Orang-orang kafir Quraisy telah
mengetahui sebelumnya bahwa Laa ilaaha Illallah mengandung konsekwensi yaitu
ditinggalkannya ibadah kepada selain Allah dan
hanya mengesakan Allah dalam ibadahnya. Seandainya mereka mengucapkan
kalimat tersebut dan tetap menyembah kepada berhala, maka sesungguhnya hal itu
merupakan perbuatan yang bertolak belakang dan mereka memang telah memulainya
dari sesuatu yang bertentangan. Sedangkan para penyembah kuburan zaman sekarang
tidak memulainya dari sesuatu yang bertentangan, mereka mengatakan Laa ilaaha
Illallah, kemudian mereka membatalkannya dengan doa terhadap orang mati yang
terdiri dari para wali, orang-orang sholeh serta beribadah di kuburan mereka dengan
berbagai macam ibadah. Celakalah bagi mereka sebagaimana celakanya Abu Lahab
dan Abu Jahal walaupun keduanya mengetahui Laa Ilaaha Illallah.
Banyak
sekali terdapat hadits yang menerangkan bahwa makna Laa Ilaaha Illallah adalah
berlepas diri dari semua ibadah terhadap selain Allah baik dengan meminta
syafaat ataupun pertolongan, serta mengesakan Allah dalam beribadah, itulah
petunjuk dan agama yang haq yang karenanya Allah mengutus para Rasul dan
menurunkan kitab-kitab-Nya. Adapun orang yang mengucapkan Laa Ilaaha Illahllah
tanpa memahami maknanya dan mengamalkan kandungannya, atau pengakuan seseorang
bahwa dia termasuk orang bertauhid sedangkan dia tidak mengetahui tauhid itu
sendiri bahkan justu beribadah dengan ikhlas kepada selain Allah dalam bentuk
doa, takut , menyembelih, nazar, minta pertolongan, tawakkal serta yang lainnya
dari berbagai bentuk ibadah maka semua itu adalah hal yang bertentangan dengan
tauhid bahkan selama seseorang melakukan yang seperti itu dia berada dalam
keadaan musyrik!
|
“Sesungguhnya
hati yang memahami Laa Ilaaha Illallah dan membenarkannya serta ikhlas akan
tertanam kuat sikap penghambaan kepada Allah semata dengan penuh penghormatan,
rasa takut, cinta, pengharapan, pengagungan dan tawakkal yang semua itu
memenuhi ruang hatinya dan disingkirkannya penghambaan terhadap selain-Nya dari
para makhluk.

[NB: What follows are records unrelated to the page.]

(* ===== verification/AsmTheorems.v ===== *)
(** * Theorems about the assembly files and the struct layouts *)

From Stdlib Require Import (notations) String.
From S2P Require Import Prelude Mem Kmem Layout Sched Machine Console ConsoleProofs Interrupts InterruptProofs.
From S2P Require Import InterruptSpecs Syscall Asm AsmProofs ContextSwitch SchedTheorems ConsoleTheorems InterruptTheorems.
#[local] Open Scope Z_scope.

(** ** The processor and the calling convention *)

(** The stack pointer with which a gate enters its handler from [sp]: aligned,
    below the five words the processor pushes, and the error code if any. *)
Definition gate_sp (err : bool) (sp : Z) : Z :=
  let a := Z.land sp (not64 15) ⊖ 40 in if err then a ⊖ 8 else a.

(** The System V convention at a call: the stack pointer is a multiple of 16.  A
    callee that relies on it is undefined otherwise. *)
Definition abi_callee {S} (f : callee S) : callee S := λ name r m s,
  if rsp r mod 16 =? 0 then f name r m s else UB.

Lemma aligned_down sp : Z.land sp (not64 15) mod 16 = 0.
Proof.
  unfold not64. change (Z.lnot 15) with (-16). change (u64 (-16)) with (Z.shiftl (Z.ones 60) 4).
  change 16 with (2 ^ 4). rewrite <- Z.land_ones by lia. apply Z.bits_inj'. intros n Hn.
  rewrite !Z.land_spec, Z.bits_0, Z.shiftl_spec by done. destruct (decide (n < 4)).
  - rewrite (Z.testbit_neg_r _ (n - 4)) by lia. by rewrite andb_false_r.
  - rewrite (Z.ones_spec_high 4 n) by lia. by rewrite andb_false_r.
Qed.

Lemma gate_sp_align err sp : gate_sp err sp mod 16 = if err then 0 else 8.
Proof.
  unfold gate_sp. pose proof (aligned_down sp). pose proof (sub64_align (Z.land sp (not64 15)) 40).
  pose proof (sub64_align (Z.land sp (not64 15) ⊖ 40) 8). destruct err; mlia.
Qed.

(** C19: The interrupt stubs and the calling convention.  Whatever the
    interrupted stack pointer, every exception stub calls the C dispatcher with
    a stack pointer that is a multiple of 16, as the System V convention
    requires, so it runs the same with a dispatcher that relies on it.  The
    [int 0x80] stub does not: entered through its gate it reserves 64 bytes
    below the five words the processor pushed and calls the C code with a stack
    pointer that is 8 modulo 16, so a callee that relies on the convention has
    no defined behaviour. *)
Theorem stub_call_alignment (dev : device) (garbage : list Z) (lk : linked) (c r : regs) (ram : mem)
    (s : machine) (v sp : Z) :
  (0 ≤ v < 32 → rsp r = gate_sp (isr_err v) sp →
   as_stub (run lk isr_S (abi_callee (trap_callee dev garbage)) c 39 (Stub v) r ram s) =
   isr_stub dev garbage v c r ram s) ∧
  (∀ W (g : syscalls W) m w fuel x, rsp r = gate_sp false sp →
   run lk syscall_entry_S (abi_callee (syscall_callee g)) c fuel (Sym "x86_64_syscall_int80_stub") r m w ≠ Ret x).
Proof.
  split.
  - intros Hv Hsp. destruct (stub_placed v Hv) as (q & x & Hp & _). unfold run. rewrite Hp.
    apply (isr_stub_runs dev garbage lk c _ 0) with (n := 0%nat); [|done|done|].
    + intros r1 m1 s1 Hr. unfold abi_callee. by rewrite Hr.
    + rewrite Hsp. pose proof (gate_sp_align (isr_err v) sp). unfold stub_bytes. destruct (isr_err v); mlia.
  - intros W g m w fuel x Hsp. apply int80_refused. intros r1 m1 s1 Hr. unfold abi_callee.
    by rewrite Hr, Hsp, gate_sp_align.
Qed.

Jika semua itu terwujud maka tidak akan ada lagi rasa cinta,
keinginan dan permintaan selain apa yang dikehendaki Allah serta apa yang
dicintai-Nya dan dituntut-Nya. Demikian juga akan tersingkir dari hati semua
keinginan nafsu syahwat dan bisikan-bisikan syaitan, maka siapa yang mencintai
sesuatu atau menta’atinya atau mecintai dan membenci karenanya maka dia itu
adalah tuhannya, dan siapa yang mencintai dan membenci semata-mata karena
Allah, ta’at dan memusuhi karena Allah, maka Allah baginya adalah tuhan yang
sebenarnya. Siapa yang mencintai karena hawa nafsunya dan membenci juga
karenanya, atau ta’at dan memusuhi karena hawa nafsunya, maka hawa nafsu baginya
adalah tuhannya, sebagaimana firman Allah ta’ala:
أَرَأَيْتَ مَنِ اتَّخَذَ إِلَهَهُ هَوَاهُ (الفرقان : 43)
“Tidakkah
engkau melihat orang yang menjadikan hawa nafsunya sebagai tuhan ?” (Al Furqon 43)
Keutamaan Laa Ilaaha Illallah
Dalam
kalimat Ikhlas (Laa Ilaaha Illallah) terkumpul keutamaan yang banyak, dan
faedah yang bermacam-macam. Akan tetapi keutamaan tersebut tidak akan
bermanfaat bagi yang mengucapkannya jika sekedar diucapkan saja. Dia baru
memberikan manfaat bagi
orang yang mengucapkannya dengan keimanan dan melakukan kandungan-kandungannya.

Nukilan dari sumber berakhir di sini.